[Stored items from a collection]

▬▬▬▬▬▬▬▬▬▬

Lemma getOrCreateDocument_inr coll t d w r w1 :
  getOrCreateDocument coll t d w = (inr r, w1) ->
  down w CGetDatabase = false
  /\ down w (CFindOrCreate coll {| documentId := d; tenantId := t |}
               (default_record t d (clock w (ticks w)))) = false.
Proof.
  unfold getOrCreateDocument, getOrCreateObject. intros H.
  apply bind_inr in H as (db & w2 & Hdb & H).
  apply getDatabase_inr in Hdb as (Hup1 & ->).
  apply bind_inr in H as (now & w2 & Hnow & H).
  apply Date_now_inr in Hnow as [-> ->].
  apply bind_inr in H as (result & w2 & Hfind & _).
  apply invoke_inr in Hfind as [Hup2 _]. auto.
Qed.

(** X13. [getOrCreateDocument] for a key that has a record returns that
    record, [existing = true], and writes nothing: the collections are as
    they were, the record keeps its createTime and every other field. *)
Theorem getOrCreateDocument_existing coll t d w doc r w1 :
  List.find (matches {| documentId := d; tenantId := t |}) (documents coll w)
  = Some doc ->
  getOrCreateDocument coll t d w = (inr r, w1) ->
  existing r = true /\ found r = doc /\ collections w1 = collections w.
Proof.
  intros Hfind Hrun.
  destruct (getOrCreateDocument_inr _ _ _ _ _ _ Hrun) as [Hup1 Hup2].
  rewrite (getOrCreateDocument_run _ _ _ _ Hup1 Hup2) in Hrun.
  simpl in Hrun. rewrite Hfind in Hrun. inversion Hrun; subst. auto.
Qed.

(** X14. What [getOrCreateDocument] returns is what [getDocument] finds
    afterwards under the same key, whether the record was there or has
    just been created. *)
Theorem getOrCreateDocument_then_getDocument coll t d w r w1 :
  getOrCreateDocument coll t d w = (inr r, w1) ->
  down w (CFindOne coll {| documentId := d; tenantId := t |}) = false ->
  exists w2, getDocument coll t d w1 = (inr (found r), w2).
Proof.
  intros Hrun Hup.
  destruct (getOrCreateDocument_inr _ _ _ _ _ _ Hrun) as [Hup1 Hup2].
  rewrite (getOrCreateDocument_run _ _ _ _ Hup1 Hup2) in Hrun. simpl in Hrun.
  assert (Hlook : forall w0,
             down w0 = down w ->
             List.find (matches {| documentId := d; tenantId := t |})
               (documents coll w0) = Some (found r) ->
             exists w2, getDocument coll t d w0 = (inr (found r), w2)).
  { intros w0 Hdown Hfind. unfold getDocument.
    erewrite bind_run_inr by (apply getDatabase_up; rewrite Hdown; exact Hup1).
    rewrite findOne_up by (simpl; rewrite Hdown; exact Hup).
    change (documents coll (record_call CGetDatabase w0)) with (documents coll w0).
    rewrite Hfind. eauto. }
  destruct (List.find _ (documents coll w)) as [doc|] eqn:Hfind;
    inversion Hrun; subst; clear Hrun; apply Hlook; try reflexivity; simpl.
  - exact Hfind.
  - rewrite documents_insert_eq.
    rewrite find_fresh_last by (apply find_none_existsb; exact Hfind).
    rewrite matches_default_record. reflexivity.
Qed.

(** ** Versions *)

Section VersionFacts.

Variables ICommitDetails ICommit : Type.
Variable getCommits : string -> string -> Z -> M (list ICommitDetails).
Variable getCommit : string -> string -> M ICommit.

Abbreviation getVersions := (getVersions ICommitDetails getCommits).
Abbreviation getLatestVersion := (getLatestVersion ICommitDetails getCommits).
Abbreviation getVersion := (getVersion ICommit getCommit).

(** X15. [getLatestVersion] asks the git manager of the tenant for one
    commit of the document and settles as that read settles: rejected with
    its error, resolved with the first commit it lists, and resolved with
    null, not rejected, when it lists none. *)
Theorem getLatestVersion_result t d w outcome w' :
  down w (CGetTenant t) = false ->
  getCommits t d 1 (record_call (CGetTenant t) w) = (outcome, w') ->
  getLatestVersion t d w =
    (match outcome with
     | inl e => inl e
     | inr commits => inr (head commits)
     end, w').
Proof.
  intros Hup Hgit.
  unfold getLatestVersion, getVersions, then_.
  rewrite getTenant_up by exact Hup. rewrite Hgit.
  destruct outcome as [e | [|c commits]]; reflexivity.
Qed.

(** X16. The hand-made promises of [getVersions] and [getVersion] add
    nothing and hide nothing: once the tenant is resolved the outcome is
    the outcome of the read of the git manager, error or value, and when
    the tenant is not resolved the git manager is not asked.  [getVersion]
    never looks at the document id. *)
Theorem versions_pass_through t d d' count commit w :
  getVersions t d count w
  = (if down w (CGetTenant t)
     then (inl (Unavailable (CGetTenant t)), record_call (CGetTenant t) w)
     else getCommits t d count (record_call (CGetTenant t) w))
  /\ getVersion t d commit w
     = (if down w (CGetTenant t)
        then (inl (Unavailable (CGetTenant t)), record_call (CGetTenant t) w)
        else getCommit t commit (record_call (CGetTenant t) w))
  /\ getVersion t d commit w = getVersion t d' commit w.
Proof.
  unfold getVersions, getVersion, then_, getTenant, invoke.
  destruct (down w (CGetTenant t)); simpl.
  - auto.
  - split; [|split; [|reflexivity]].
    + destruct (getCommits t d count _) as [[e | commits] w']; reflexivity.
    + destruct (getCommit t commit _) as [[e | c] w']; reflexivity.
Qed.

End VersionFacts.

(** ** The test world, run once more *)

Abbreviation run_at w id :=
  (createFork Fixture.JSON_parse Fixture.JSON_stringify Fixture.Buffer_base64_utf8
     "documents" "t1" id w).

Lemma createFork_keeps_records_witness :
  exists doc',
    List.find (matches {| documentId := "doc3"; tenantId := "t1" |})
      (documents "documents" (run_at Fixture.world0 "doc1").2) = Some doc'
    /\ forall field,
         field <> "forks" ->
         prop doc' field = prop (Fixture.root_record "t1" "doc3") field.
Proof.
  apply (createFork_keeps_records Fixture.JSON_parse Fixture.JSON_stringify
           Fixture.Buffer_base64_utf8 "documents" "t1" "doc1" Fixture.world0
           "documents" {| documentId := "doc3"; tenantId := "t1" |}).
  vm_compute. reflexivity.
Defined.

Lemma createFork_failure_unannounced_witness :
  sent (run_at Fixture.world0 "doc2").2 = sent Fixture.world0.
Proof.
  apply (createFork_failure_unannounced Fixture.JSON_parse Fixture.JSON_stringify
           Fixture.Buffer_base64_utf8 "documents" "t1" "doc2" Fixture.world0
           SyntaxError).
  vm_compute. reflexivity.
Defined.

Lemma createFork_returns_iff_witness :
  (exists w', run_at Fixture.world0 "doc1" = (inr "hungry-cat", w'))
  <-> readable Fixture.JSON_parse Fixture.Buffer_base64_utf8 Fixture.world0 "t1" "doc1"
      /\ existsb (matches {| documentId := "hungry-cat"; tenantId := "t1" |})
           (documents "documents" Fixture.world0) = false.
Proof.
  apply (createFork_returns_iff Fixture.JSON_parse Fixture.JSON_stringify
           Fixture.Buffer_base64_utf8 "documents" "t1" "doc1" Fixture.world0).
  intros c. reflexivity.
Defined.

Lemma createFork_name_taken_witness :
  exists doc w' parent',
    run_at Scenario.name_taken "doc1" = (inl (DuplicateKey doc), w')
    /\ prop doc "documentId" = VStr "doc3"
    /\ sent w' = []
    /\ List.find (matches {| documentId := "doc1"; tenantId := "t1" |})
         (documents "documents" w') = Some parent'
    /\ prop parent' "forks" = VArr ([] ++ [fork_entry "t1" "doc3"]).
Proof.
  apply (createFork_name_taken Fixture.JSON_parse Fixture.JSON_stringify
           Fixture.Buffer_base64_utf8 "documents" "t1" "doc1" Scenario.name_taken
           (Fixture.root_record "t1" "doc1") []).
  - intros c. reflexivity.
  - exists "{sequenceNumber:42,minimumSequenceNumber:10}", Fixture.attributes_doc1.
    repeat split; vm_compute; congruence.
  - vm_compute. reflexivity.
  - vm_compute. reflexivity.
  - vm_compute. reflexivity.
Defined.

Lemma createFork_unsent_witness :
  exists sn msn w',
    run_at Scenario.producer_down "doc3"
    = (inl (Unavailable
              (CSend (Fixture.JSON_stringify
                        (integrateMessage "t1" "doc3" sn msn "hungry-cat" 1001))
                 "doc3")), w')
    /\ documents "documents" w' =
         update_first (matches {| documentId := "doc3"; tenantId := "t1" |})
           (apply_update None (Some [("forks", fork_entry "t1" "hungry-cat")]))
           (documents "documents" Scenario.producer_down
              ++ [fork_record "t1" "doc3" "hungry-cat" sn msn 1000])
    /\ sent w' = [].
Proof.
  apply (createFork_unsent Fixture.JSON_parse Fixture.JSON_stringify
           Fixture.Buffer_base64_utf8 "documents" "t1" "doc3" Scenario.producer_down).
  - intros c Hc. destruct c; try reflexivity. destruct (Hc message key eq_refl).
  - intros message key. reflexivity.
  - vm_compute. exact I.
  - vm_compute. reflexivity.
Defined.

▬▬▬▬▬▬▬▬▬▬

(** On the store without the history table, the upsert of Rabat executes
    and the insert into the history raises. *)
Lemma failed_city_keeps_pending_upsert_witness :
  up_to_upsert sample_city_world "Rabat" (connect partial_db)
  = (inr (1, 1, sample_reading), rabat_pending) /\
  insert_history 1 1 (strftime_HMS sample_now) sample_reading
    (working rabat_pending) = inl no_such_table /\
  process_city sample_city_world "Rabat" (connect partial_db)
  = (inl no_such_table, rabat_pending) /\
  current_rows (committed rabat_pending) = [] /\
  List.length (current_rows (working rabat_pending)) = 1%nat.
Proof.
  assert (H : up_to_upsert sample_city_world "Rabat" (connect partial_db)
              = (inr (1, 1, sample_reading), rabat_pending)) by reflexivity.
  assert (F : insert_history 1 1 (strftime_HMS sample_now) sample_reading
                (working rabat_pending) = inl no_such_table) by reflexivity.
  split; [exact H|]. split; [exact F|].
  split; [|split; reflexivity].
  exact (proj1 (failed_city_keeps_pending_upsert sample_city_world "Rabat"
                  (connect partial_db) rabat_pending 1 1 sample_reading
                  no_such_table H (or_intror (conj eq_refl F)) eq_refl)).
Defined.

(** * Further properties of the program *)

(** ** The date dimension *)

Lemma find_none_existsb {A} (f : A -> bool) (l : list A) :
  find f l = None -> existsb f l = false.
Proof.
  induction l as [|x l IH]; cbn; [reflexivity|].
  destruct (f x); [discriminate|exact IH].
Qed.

▬▬▬▬▬▬▬▬▬▬

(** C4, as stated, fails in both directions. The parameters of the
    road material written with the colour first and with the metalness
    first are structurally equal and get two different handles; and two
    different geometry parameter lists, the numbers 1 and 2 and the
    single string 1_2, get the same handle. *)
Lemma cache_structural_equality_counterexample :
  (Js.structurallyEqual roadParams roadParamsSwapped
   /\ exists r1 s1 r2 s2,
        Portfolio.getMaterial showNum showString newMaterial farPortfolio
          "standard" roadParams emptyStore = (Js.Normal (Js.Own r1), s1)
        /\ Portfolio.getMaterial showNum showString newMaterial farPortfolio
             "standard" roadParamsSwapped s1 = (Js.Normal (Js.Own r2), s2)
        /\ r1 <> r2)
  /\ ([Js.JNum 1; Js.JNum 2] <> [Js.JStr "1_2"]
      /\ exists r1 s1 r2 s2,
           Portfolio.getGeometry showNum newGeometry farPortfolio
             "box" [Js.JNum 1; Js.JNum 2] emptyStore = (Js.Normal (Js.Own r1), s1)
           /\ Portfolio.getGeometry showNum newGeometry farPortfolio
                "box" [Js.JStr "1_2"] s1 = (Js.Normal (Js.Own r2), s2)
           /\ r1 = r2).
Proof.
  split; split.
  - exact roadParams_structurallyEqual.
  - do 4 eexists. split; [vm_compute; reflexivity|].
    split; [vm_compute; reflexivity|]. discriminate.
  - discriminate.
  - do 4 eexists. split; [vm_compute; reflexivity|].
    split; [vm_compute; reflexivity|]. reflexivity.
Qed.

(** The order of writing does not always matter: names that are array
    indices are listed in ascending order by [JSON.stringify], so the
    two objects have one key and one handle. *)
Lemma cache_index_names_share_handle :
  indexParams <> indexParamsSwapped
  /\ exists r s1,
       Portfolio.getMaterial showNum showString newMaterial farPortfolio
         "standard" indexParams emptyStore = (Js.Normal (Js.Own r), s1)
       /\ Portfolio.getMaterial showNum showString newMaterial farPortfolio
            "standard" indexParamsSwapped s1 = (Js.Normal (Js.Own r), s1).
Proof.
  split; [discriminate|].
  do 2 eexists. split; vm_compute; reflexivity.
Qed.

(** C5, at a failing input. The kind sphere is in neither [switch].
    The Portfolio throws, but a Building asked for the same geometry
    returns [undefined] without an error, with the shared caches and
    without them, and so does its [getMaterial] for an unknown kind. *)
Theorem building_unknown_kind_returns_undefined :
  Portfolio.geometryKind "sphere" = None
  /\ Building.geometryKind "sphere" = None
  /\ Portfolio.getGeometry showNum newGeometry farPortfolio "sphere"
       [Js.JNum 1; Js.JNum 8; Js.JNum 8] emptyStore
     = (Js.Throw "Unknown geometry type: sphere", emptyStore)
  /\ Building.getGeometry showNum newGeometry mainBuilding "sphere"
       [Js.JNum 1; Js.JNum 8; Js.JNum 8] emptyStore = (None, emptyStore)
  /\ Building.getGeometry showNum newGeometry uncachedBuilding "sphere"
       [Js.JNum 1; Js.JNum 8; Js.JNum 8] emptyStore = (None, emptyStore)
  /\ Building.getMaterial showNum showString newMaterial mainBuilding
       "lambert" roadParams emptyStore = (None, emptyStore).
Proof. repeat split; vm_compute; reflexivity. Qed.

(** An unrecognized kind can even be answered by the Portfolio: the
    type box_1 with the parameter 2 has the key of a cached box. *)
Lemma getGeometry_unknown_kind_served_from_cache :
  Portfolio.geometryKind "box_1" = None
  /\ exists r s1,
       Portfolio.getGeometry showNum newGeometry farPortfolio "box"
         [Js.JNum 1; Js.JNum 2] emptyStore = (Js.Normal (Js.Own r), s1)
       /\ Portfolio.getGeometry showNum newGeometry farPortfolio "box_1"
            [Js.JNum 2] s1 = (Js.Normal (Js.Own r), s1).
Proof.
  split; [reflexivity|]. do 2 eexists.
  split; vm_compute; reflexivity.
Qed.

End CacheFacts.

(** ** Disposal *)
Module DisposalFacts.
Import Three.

▬▬▬▬▬▬▬▬▬▬

### Assignment
In the entries above, find the line holding "Theorem versions_pass_through t" and the line holding "apply (createFork_returns_iff Fixture.JSON_parse"; print both of them and every line between, exactly, and nothing else.

### Written solution
Theorem versions_pass_through t d d' count commit w :
  getVersions t d count w
  = (if down w (CGetTenant t)
     then (inl (Unavailable (CGetTenant t)), record_call (CGetTenant t) w)
     else getCommits t d count (record_call (CGetTenant t) w))
  /\ getVersion t d commit w
     = (if down w (CGetTenant t)
        then (inl (Unavailable (CGetTenant t)), record_call (CGetTenant t) w)
        else getCommit t commit (record_call (CGetTenant t) w))
  /\ getVersion t d commit w = getVersion t d' commit w.
Proof.
  unfold getVersions, getVersion, then_, getTenant, invoke.
  destruct (down w (CGetTenant t)); simpl.
  - auto.
  - split; [|split; [|reflexivity]].
    + destruct (getCommits t d count _) as [[e | commits] w']; reflexivity.
    + destruct (getCommit t commit _) as [[e | c] w']; reflexivity.
Qed.

End VersionFacts.

(** ** The test world, run once more *)

Abbreviation run_at w id :=
  (createFork Fixture.JSON_parse Fixture.JSON_stringify Fixture.Buffer_base64_utf8
     "documents" "t1" id w).

Lemma createFork_keeps_records_witness :
  exists doc',
    List.find (matches {| documentId := "doc3"; tenantId := "t1" |})
      (documents "documents" (run_at Fixture.world0 "doc1").2) = Some doc'
    /\ forall field,
         field <> "forks" ->
         prop doc' field = prop (Fixture.root_record "t1" "doc3") field.
Proof.
  apply (createFork_keeps_records Fixture.JSON_parse Fixture.JSON_stringify
           Fixture.Buffer_base64_utf8 "documents" "t1" "doc1" Fixture.world0
           "documents" {| documentId := "doc3"; tenantId := "t1" |}).
  vm_compute. reflexivity.
Defined.

Lemma createFork_failure_unannounced_witness :
  sent (run_at Fixture.world0 "doc2").2 = sent Fixture.world0.
Proof.
  apply (createFork_failure_unannounced Fixture.JSON_parse Fixture.JSON_stringify
           Fixture.Buffer_base64_utf8 "documents" "t1" "doc2" Fixture.world0
           SyntaxError).
  vm_compute. reflexivity.
Defined.

Lemma createFork_returns_iff_witness :
  (exists w', run_at Fixture.world0 "doc1" = (inr "hungry-cat", w'))
  <-> readable Fixture.JSON_parse Fixture.Buffer_base64_utf8 Fixture.world0 "t1" "doc1"
      /\ existsb (matches {| documentId := "hungry-cat"; tenantId := "t1" |})
           (documents "documents" Fixture.world0) = false.
Proof.
  apply (createFork_returns_iff Fixture.JSON_parse Fixture.JSON_stringify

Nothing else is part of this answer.